(* ===== verification/Json.v ===== *)
(** * JSON documents and stored objects

    Decoded JSON values ([dict] as a finite map, so that Leibniz equality is
    Python's [==] on dicts), the conversions [int()], [str()], [bool()] and
    [dict.get] the code applies to them, the canonical encoding
    [json.dumps(v, sort_keys=True, separators=(",", ":"))], and the contents
    of a stored object.  A stored object is either a canonical JSON document
    or other bytes; the canonical encoding is injective and [json.loads] is
    its left inverse, so a document is kept as the value it encodes. *)

From S2P Require Import Prelude PyText.
From Stdlib Require Import Ascii.
#[local] Set Warnings "-register-all".

Inductive json :=
| JNull
| JBool (b : bool)
| JInt (z : Z)
| JStr (s : string)
| JList (l : list json)
| JObj (d : gmap string json).

Abbreviation dict := (gmap string json).

#[global] Instance json_eq_dec : EqDecision json.
Proof.
  refine (fix go a b := let _ : EqDecision json := @go in
    match a, b with
    | JNull, JNull => left eq_refl
    | JBool x, JBool y => cast_if (decide (x = y))
    | JInt x, JInt y => cast_if (decide (x = y))
    | JStr x, JStr y => cast_if (decide (x = y))
    | JList x, JList y => cast_if (decide (x = y))
    | JObj x, JObj y => cast_if (decide (x = y))
    | _, _ => right _
    end); abstract congruence.
Defined.

(** ** Conversions *)

(** [int(v)] *)
Definition py_int (v : json) : res Z :=
  match v with
  | JInt z => Ok z
  | JBool b => Ok (if b then 1 else 0)
  | JStr s => of_option (ValueError "invalid literal for int()") (int_of_string s)
  | JNull | JList _ | JObj _ => Err (TypeError "int() argument")
  end.

(** [str(v)]; the representation of containers is not modelled. *)
Definition py_str (v : json) : res string :=
  match v with
  | JStr s => Ok s
  | JInt z => Ok (pretty z)
  | JBool true => Ok "True"
  | JBool false => Ok "False"
  | JNull => Ok "None"
  | JList _ | JObj _ => Err (Unmodelled "str() of a container")
  end.

(** [bool(v)] *)
Definition truthy (v : json) : bool :=
  match v with
  | JNull => false
  | JBool b => b
  | JInt z => truthy_int z
  | JStr s => truthy_str s
  | JList l => negb (bool_decide (l = []))
  | JObj d => negb (bool_decide (d = ∅))
  end.

(** [d[k]] *)
Definition dget_req (d : dict) (k : string) : res json :=
  of_option (KeyError k) (d !! k).

(** [d.get(k, v)] *)
Definition dget (d : dict) (k : string) (v : json) : json := default v (d !! k).

(** [int(d[k])], [str(d[k])], [int(d.get(k, n))], [str(d.get(k, s))],
    [bool(d.get(k, b))] *)
Definition req_int (d : dict) (k : string) : res Z := v ← dget_req d k; py_int v.
Definition req_str (d : dict) (k : string) : res string := v ← dget_req d k; py_str v.
Definition get_int (d : dict) (k : string) (n : Z) : res Z := py_int (dget d k (JInt n)).
Definition get_str (d : dict) (k : string) (s : string) : res string :=
  py_str (dget d k (JStr s)).
Definition get_bool (d : dict) (k : string) (b : bool) : bool :=
  truthy (dget d k (JBool b)).

(** [d.get(k) or {}], and an iteration over [d.get(k, [])]. *)
Definition get_dict (d : dict) (k : string) : res dict :=
  match dget d k JNull with
  | JObj m => Ok m
  | v => if truthy v then Err (TypeError "expected an object") else Ok ∅
  end.
Definition get_list (d : dict) (k : string) : res (list json) :=
  match d !! k with
  | None => Ok []
  | Some (JList l) => Ok l
  | Some (JStr s) => if truthy_str s then Err (Unmodelled "iteration over a string") else Ok []
  | Some (JObj m) =>
      if bool_decide (m = ∅) then Ok [] else Err (Unmodelled "iteration over a dict")
  | Some _ => Err (TypeError "object is not iterable")
  end.

Definition as_obj (v : json) : res dict :=
  match v with JObj d => Ok d | _ => Err (TypeError "expected an object") end.

(** A number of a document ([bool] is an [int]), [v == n], and [d.get] on a value. *)
Definition as_num (v : json) : res Z :=
  match v with
  | JInt z => Ok z
  | JBool b => Ok (if b then 1 else 0)
  | _ => Err (TypeError "unsupported operand type(s)")
  end.
Definition eq_num (v : json) (n : Z) : bool :=
  match as_num v with Ok z => z =? n | Err _ => false end.
Definition attr_obj (v : json) : res dict :=
  match v with JObj d => Ok d | _ => Err (AttributeError "get") end.

(** [if bad: raise e] *)
Definition raise_if (bad : bool) (e : exn) : res unit := if bad then Err e else Ok tt.

(** ** Building documents *)

(** [{"k": v, ...}] *)
Definition mk_dict (fields : list (string * json)) : dict := list_to_map fields.

(** [if cond: d[k] = v] *)
Definition opt_field (k : string) (cond : bool) (v : json) (d : dict) : dict :=
  if cond then <[k := v]> d else d.

(** ** The canonical encoding *)

Definition quote_char : ascii := "034".
Definition hex4 (n : N) : string :=
  let h x := ascii_of_N (if (x <? 10)%N then 48 + x else 87 + x)%N in
  String "0" (String "0" (String (h (N.div n 16)) (String (h (N.modulo n 16)) ""))).

Definition escape_char (a : ascii) : string :=
  let n := N_of_ascii a in
  if Ascii.eqb a quote_char then String "\" (String quote_char "")
  else if Ascii.eqb a "\" then "\\"
  else if (n =? 8)%N then "\b" else if (n =? 9)%N then "\t"
  else if (n =? 10)%N then "\n" else if (n =? 12)%N then "\f"
  else if (n =? 13)%N then "\r"
  else if (n <? 32)%N || (126 <? n)%N then "\u" +:+ hex4 n
  else String a "".

Fixpoint escape (s : string) : string :=
  match s with
  | EmptyString => ""
  | String a s => escape_char a +:+ escape s
  end.

Definition dumps_str (s : string) : string :=
  String quote_char (escape s) +:+ String quote_char "".

Definition key_le (a b : string * string) : Prop := (a.1 ≤ b.1)%string.
#[global] Instance key_le_dec a b : Decision (key_le a b).
Proof. unfold key_le. apply _. Defined.

(** [json.dumps(v, sort_keys=True, separators=(",", ":"))] *)
Fixpoint dumps (v : json) : string :=
  match v with
  | JNull => "null"
  | JBool true => "true"
  | JBool false => "false"
  | JInt z => pretty z
  | JStr s => dumps_str s
  | JList l => "[" +:+ join "," (map dumps l) +:+ "]"
  | JObj d =>
      let items := map_fold (fun k v acc => (k, dumps v) :: acc) [] d in
      "{" +:+ join "," (map (fun kv => dumps_str kv.1 +:+ ":" +:+ kv.2)
                            (merge_sort key_le items)) +:+ "}"
  end.

(** ** Stored objects *)

Inductive blob :=
| BJson (v : json)
| BRaw (b : string).

#[global] Instance blob_eq_dec : EqDecision blob.
Proof. solve_decision. Defined.

Definition blob_bytes (b : blob) : string :=
  match b with BJson v => dumps v | BRaw s => s end.

Definition blob_size (b : blob) : Z := Z.of_nat (String.length (blob_bytes b)).

(** [json.loads(raw)], [None] for a [JSONDecodeError] or [UnicodeDecodeError]. *)
Definition loads (b : blob) : option json :=
  match b with BJson v => Some v | BRaw _ => None end.

(** ** Lemmas on documents *)

Lemma raise_if_Ok b e u : raise_if b e = Ok u -> b = false.
Proof. by destruct b. Qed.

Lemma eq_num_int n m : eq_num (JInt n) m = (n =? m).
Proof. done. Qed.

Lemma dget_insert_eq (d : dict) k v w : dget (<[k := v]> d) k w = v.
Proof. unfold dget. by rewrite lookup_insert_eq. Qed.

Lemma dget_insert_ne (d : dict) k k' v w : k <> k' -> dget (<[k := v]> d) k' w = dget d k' w.
Proof. intros. unfold dget. by rewrite lookup_insert_ne. Qed.

Lemma lookup_opt_field_eq k c v (d : dict) :
  opt_field k c v d !! k = if c then Some v else d !! k.
Proof. unfold opt_field. destruct c; [apply lookup_insert_eq|done]. Qed.

Lemma lookup_opt_field_ne k k' c v (d : dict) :
  k <> k' -> opt_field k c v d !! k' = d !! k'.
Proof. intros. unfold opt_field. destruct c; [by apply lookup_insert_ne|done]. Qed.

(** Evaluate a lookup of a literal key in a document built from literal keys. *)
Ltac dict_lookup :=
  repeat first
    [ rewrite lookup_opt_field_eq
    | rewrite lookup_opt_field_ne by discriminate
    | rewrite lookup_insert_eq
    | rewrite lookup_insert_ne by discriminate ].

Example dumps_canonical :
  dumps (JObj (mk_dict [("b", JList [JInt (-2); JNull]); ("a", JStr "x\y")]))
  = String "{" (String quote_char ("a" +:+ String quote_char (":" +:+ String quote_char
      ("x\\y" +:+ String quote_char ("," +:+ String quote_char ("b" +:+ String quote_char
       ":[-2,null]}")))))).
Proof. vm_compute. reflexivity. Qed.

ASSIGNMENT >>
Exactly the lines from the one containing "#[global] Instance blob_eq_dec" through the last line of the material above are to be returned, with nothing else.

WRITTEN RESPONSE >>
#[global] Instance blob_eq_dec : EqDecision blob.
Proof. solve_decision. Defined.

Definition blob_bytes (b : blob) : string :=
  match b with BJson v => dumps v | BRaw s => s end.

Definition blob_size (b : blob) : Z := Z.of_nat (String.length (blob_bytes b)).

(** [json.loads(raw)], [None] for a [JSONDecodeError] or [UnicodeDecodeError]. *)
Definition loads (b : blob) : option json :=
  match b with BJson v => Some v | BRaw _ => None end.

(** ** Lemmas on documents *)

Lemma raise_if_Ok b e u : raise_if b e = Ok u -> b = false.
Proof. by destruct b. Qed.

Lemma eq_num_int n m : eq_num (JInt n) m = (n =? m).
Proof. done. Qed.

Lemma dget_insert_eq (d : dict) k v w : dget (<[k := v]> d) k w = v.
Proof. unfold dget. by rewrite lookup_insert_eq. Qed.

Lemma dget_insert_ne (d : dict) k k' v w : k <> k' -> dget (<[k := v]> d) k' w = dget d k' w.
Proof. intros. unfold dget. by rewrite lookup_insert_ne. Qed.

Lemma lookup_opt_field_eq k c v (d : dict) :
  opt_field k c v d !! k = if c then Some v else d !! k.
Proof. unfold opt_field. destruct c; [apply lookup_insert_eq|done]. Qed.

Lemma lookup_opt_field_ne k k' c v (d : dict) :
  k <> k' -> opt_field k c v d !! k' = d !! k'.
Proof. intros. unfold opt_field. destruct c; [by apply lookup_insert_ne|done]. Qed.

(** Evaluate a lookup of a literal key in a document built from literal keys. *)
Ltac dict_lookup :=
  repeat first
    [ rewrite lookup_opt_field_eq
    | rewrite lookup_opt_field_ne by discriminate
    | rewrite lookup_insert_eq
    | rewrite lookup_insert_ne by discriminate ].

Example dumps_canonical :
  dumps (JObj (mk_dict [("b", JList [JInt (-2); JNull]); ("a", JStr "x\y")]))
  = String "{" (String quote_char ("a" +:+ String quote_char (":" +:+ String quote_char
      ("x\\y" +:+ String quote_char ("," +:+ String quote_char ("b" +:+ String quote_char
       ":[-2,null]}")))))).
Proof. vm_compute. reflexivity. Qed.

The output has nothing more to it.